> [THE DATA]:
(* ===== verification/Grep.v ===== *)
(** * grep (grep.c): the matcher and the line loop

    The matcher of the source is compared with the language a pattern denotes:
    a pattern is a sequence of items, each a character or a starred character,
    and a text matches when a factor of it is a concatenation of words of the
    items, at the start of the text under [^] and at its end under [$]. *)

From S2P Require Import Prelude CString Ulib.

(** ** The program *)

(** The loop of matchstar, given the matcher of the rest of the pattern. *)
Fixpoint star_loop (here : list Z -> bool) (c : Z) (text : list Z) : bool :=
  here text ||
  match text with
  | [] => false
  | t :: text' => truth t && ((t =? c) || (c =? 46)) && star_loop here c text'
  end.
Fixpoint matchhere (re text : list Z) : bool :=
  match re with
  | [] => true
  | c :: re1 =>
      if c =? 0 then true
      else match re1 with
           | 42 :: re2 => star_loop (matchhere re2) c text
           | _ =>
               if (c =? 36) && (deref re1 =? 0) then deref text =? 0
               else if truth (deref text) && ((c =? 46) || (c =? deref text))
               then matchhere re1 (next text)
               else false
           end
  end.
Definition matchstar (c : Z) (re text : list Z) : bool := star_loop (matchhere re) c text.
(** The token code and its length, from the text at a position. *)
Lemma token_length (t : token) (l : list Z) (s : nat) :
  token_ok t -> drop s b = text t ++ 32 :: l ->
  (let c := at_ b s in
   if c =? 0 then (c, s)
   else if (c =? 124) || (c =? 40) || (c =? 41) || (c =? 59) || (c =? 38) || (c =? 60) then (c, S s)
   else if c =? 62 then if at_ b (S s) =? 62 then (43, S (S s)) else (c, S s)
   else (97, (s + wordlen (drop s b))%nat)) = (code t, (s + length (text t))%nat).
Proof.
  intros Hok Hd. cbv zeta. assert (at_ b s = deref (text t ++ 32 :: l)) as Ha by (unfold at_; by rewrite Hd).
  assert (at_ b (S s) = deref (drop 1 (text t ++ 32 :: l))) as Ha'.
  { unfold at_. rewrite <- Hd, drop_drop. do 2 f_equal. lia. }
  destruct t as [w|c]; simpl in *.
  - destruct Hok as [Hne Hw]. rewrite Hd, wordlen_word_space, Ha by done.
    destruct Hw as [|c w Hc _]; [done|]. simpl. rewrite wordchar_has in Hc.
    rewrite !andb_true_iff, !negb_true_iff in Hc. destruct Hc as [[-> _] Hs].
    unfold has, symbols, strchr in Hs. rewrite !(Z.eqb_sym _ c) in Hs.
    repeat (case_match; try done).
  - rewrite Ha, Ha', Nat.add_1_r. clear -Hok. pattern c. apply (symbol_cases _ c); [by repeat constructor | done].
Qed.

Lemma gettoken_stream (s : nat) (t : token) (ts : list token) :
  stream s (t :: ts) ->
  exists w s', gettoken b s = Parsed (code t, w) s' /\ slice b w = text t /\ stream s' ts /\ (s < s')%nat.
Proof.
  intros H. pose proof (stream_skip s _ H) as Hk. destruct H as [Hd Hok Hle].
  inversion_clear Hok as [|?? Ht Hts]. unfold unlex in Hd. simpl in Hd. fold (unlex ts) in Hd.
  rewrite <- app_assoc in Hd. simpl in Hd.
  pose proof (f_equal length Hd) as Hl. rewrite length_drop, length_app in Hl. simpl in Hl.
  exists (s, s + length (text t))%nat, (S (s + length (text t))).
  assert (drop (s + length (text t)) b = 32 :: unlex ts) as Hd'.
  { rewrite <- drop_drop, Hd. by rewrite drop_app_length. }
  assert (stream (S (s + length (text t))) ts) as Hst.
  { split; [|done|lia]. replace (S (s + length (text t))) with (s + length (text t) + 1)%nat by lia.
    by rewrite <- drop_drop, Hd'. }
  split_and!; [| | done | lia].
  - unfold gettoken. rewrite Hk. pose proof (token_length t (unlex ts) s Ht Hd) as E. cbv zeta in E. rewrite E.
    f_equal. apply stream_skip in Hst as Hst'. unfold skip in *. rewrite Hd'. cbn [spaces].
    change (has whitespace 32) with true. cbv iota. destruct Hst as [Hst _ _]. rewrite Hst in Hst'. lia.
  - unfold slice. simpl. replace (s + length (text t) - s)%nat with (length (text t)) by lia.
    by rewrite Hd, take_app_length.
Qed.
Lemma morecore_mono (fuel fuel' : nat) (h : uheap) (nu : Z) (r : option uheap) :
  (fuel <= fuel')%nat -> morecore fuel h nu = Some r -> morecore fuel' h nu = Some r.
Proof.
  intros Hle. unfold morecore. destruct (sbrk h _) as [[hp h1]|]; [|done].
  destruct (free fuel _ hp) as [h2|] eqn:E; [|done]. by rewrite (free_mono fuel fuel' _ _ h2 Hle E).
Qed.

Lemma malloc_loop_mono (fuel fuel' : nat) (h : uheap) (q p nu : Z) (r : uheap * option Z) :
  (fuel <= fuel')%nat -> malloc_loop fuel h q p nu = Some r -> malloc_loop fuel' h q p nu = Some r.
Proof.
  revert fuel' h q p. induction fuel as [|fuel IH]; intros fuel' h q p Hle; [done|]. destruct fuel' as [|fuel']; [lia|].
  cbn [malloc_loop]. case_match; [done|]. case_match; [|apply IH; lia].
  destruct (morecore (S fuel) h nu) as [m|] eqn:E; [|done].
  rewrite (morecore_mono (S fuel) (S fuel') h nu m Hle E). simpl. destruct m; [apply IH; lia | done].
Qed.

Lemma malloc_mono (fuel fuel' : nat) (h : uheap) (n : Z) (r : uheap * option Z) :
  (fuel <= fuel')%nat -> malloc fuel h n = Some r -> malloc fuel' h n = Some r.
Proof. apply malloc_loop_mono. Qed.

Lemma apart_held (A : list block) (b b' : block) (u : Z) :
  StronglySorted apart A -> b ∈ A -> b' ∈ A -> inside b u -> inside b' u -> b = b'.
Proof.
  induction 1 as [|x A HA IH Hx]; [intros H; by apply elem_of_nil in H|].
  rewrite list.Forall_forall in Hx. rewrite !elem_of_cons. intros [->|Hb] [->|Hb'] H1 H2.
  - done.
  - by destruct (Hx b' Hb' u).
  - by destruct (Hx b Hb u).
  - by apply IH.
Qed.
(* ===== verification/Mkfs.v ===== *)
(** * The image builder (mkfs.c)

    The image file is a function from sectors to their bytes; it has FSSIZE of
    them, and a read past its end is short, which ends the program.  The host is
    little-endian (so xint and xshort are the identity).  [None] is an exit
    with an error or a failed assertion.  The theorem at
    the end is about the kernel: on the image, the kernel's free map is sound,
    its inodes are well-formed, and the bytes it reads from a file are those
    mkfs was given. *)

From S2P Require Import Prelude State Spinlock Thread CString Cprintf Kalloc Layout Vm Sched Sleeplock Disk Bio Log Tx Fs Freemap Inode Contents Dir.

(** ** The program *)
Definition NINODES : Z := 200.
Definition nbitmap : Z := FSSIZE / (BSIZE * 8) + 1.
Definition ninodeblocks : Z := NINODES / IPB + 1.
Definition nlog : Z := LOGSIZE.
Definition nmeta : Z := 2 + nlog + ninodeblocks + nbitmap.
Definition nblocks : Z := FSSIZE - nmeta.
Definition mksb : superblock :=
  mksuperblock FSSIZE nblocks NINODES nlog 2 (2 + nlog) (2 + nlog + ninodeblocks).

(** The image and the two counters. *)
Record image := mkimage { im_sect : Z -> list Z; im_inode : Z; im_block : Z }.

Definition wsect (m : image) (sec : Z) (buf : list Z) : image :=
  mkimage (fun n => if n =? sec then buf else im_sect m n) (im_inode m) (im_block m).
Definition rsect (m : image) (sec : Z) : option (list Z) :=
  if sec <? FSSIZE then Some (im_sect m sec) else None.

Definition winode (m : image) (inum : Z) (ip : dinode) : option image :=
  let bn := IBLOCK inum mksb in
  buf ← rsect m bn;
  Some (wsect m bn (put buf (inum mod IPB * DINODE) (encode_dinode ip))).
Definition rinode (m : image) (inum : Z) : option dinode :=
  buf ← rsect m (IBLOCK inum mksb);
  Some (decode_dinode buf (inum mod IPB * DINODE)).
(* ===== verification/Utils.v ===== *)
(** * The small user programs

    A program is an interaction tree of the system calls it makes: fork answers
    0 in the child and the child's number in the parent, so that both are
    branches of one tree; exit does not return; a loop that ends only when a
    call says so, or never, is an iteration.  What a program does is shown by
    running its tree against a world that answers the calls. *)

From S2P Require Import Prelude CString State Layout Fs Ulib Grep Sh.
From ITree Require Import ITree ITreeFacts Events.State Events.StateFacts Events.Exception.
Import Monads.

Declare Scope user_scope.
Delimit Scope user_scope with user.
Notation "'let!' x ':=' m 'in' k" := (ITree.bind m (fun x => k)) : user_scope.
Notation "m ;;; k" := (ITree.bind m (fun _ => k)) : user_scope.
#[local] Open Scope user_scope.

> [AIM OF THE EXERCISE]: Every line from the one with "Definition NINODES : Z := 200." through the last line of the records above should be returned exactly, please, and no others.

> [RESULT OF THE EXERCISE]:
Definition NINODES : Z := 200.
Definition nbitmap : Z := FSSIZE / (BSIZE * 8) + 1.
Definition ninodeblocks : Z := NINODES / IPB + 1.
Definition nlog : Z := LOGSIZE.
Definition nmeta : Z := 2 + nlog + ninodeblocks + nbitmap.
Definition nblocks : Z := FSSIZE - nmeta.
Definition mksb : superblock :=
  mksuperblock FSSIZE nblocks NINODES nlog 2 (2 + nlog) (2 + nlog + ninodeblocks).

(** The image and the two counters. *)
Record image := mkimage { im_sect : Z -> list Z; im_inode : Z; im_block : Z }.

Definition wsect (m : image) (sec : Z) (buf : list Z) : image :=
  mkimage (fun n => if n =? sec then buf else im_sect m n) (im_inode m) (im_block m).
Definition rsect (m : image) (sec : Z) : option (list Z) :=
  if sec <? FSSIZE then Some (im_sect m sec) else None.

Definition winode (m : image) (inum : Z) (ip : dinode) : option image :=
  let bn := IBLOCK inum mksb in
  buf ← rsect m bn;
  Some (wsect m bn (put buf (inum mod IPB * DINODE) (encode_dinode ip))).
Definition rinode (m : image) (inum : Z) : option dinode :=
  buf ← rsect m (IBLOCK inum mksb);
  Some (decode_dinode buf (inum mod IPB * DINODE)).
(* ===== verification/Utils.v ===== *)
(** * The small user programs

    A program is an interaction tree of the system calls it makes: fork answers
    0 in the child and the child's number in the parent, so that both are
    branches of one tree; exit does not return; a loop that ends only when a
    call says so, or never, is an iteration.  What a program does is shown by
    running its tree against a world that answers the calls. *)

From S2P Require Import Prelude CString State Layout Fs Ulib Grep Sh.
From ITree Require Import ITree ITreeFacts Events.State Events.StateFacts Events.Exception.
Import Monads.

Declare Scope user_scope.
Delimit Scope user_scope with user.
Notation "'let!' x ':=' m 'in' k" := (ITree.bind m (fun x => k)) : user_scope.
Notation "m ;;; k" := (ITree.bind m (fun _ => k)) : user_scope.
#[local] Open Scope user_scope.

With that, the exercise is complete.